**DESCRIPTION OF THE TASK**
Across the entries below, how many lines include the word "mkStore"? Reply with only the number.

**SOURCE DATA**
::::::::

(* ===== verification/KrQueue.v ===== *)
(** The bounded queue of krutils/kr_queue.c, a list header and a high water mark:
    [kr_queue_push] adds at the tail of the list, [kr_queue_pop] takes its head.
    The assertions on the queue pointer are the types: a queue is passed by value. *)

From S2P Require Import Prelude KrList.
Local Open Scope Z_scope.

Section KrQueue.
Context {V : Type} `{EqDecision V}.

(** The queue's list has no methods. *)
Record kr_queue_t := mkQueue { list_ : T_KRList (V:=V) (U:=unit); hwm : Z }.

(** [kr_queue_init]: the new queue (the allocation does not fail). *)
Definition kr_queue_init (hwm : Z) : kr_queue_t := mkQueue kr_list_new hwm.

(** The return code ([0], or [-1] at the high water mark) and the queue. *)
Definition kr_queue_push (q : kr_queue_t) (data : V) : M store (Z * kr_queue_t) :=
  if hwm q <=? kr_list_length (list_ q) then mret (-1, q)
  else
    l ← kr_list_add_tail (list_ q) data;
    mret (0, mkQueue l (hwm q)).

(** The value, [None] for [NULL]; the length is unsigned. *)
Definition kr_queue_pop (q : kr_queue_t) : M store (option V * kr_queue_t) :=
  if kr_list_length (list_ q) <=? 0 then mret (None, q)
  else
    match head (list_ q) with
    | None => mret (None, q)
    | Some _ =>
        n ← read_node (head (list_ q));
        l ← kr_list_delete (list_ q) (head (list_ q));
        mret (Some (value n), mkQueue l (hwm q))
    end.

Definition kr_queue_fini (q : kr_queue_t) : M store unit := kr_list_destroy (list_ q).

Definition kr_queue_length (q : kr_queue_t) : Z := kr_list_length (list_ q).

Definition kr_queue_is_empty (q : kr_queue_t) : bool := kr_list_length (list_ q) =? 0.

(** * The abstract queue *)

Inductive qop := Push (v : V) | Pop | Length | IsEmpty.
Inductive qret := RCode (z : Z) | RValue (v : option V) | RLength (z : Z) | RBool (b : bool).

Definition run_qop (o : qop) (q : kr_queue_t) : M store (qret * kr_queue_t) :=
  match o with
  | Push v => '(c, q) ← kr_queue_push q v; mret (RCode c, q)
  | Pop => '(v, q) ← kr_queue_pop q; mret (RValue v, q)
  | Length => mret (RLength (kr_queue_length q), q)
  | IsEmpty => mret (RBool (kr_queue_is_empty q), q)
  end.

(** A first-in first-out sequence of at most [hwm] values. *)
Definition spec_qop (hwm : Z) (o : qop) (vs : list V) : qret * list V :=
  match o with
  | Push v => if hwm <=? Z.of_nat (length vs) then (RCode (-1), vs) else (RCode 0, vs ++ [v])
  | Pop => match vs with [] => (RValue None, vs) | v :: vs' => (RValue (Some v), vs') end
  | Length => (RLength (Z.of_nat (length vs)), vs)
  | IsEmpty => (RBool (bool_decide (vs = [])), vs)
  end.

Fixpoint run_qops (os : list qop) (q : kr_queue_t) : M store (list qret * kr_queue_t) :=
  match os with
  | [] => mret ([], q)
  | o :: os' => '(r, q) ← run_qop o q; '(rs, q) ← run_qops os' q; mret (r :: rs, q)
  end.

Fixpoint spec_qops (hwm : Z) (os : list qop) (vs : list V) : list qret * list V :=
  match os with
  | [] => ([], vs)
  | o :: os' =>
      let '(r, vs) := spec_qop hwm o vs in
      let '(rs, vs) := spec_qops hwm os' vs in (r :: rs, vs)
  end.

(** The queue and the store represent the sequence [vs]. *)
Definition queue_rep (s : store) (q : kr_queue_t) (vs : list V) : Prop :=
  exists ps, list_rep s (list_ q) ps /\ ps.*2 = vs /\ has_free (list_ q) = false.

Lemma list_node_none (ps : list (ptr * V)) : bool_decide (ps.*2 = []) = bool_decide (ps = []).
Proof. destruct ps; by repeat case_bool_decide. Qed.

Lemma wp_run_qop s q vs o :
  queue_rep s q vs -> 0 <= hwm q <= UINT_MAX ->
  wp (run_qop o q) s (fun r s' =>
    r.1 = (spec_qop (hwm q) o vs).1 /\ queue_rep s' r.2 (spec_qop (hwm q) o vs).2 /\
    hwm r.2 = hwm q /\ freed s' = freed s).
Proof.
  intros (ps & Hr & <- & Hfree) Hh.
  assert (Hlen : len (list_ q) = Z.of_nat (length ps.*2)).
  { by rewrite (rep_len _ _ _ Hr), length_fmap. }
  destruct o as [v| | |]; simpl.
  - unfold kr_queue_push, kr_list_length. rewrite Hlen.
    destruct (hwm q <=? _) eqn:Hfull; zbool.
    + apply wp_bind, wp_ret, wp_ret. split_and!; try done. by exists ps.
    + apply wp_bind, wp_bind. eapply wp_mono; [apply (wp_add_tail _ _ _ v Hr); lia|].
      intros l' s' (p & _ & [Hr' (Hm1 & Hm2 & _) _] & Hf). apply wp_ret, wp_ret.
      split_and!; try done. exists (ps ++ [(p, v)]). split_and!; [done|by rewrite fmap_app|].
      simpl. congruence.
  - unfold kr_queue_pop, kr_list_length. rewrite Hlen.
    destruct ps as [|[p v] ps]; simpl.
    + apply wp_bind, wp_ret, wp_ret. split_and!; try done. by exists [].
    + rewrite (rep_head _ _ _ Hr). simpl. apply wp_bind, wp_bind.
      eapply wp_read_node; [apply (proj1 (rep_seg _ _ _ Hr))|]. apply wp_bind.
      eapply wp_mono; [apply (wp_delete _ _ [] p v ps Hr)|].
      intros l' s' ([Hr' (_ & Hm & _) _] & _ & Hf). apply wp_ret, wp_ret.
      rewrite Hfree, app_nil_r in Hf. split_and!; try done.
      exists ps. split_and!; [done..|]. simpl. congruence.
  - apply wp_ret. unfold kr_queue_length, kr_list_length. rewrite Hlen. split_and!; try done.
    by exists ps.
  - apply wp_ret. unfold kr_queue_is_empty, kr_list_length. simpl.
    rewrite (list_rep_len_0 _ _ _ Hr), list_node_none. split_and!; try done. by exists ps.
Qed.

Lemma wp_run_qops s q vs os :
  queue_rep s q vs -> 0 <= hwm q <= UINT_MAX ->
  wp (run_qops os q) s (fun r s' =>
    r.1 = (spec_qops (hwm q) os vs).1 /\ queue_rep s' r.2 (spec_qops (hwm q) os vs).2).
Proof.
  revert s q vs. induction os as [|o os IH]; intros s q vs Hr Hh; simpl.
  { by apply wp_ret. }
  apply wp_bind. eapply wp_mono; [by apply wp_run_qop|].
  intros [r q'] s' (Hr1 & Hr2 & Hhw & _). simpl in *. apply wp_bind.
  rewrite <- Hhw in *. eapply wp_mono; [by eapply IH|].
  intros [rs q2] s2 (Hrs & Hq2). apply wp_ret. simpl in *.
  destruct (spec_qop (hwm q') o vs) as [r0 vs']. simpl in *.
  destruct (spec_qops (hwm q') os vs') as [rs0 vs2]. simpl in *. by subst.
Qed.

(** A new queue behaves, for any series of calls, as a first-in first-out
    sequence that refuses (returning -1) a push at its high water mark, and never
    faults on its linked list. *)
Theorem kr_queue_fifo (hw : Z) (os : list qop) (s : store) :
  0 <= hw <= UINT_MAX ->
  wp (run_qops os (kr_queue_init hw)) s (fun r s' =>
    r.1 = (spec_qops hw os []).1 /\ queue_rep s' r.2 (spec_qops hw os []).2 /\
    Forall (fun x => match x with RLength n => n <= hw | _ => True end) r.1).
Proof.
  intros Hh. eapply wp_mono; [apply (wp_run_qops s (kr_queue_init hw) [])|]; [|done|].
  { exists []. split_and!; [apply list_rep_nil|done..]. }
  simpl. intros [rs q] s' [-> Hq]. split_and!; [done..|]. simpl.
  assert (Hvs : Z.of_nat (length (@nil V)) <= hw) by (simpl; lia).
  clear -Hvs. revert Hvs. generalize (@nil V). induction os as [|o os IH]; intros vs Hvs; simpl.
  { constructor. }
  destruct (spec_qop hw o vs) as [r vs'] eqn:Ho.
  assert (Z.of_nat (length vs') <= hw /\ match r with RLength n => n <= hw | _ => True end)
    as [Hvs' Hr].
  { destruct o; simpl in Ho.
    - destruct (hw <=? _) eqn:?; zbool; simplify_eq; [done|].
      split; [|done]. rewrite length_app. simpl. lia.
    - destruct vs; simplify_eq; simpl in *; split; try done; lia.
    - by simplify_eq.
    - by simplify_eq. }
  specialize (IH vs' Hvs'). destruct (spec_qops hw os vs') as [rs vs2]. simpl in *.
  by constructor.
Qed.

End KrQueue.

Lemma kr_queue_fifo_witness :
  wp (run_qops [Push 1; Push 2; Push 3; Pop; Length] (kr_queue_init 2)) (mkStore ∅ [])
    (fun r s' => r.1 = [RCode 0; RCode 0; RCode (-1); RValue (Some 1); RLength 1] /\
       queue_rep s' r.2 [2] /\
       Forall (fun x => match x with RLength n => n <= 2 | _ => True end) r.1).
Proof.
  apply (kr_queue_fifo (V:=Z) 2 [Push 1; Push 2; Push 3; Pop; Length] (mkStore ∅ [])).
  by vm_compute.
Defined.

::::::::

**YOUR RESPONSE**
2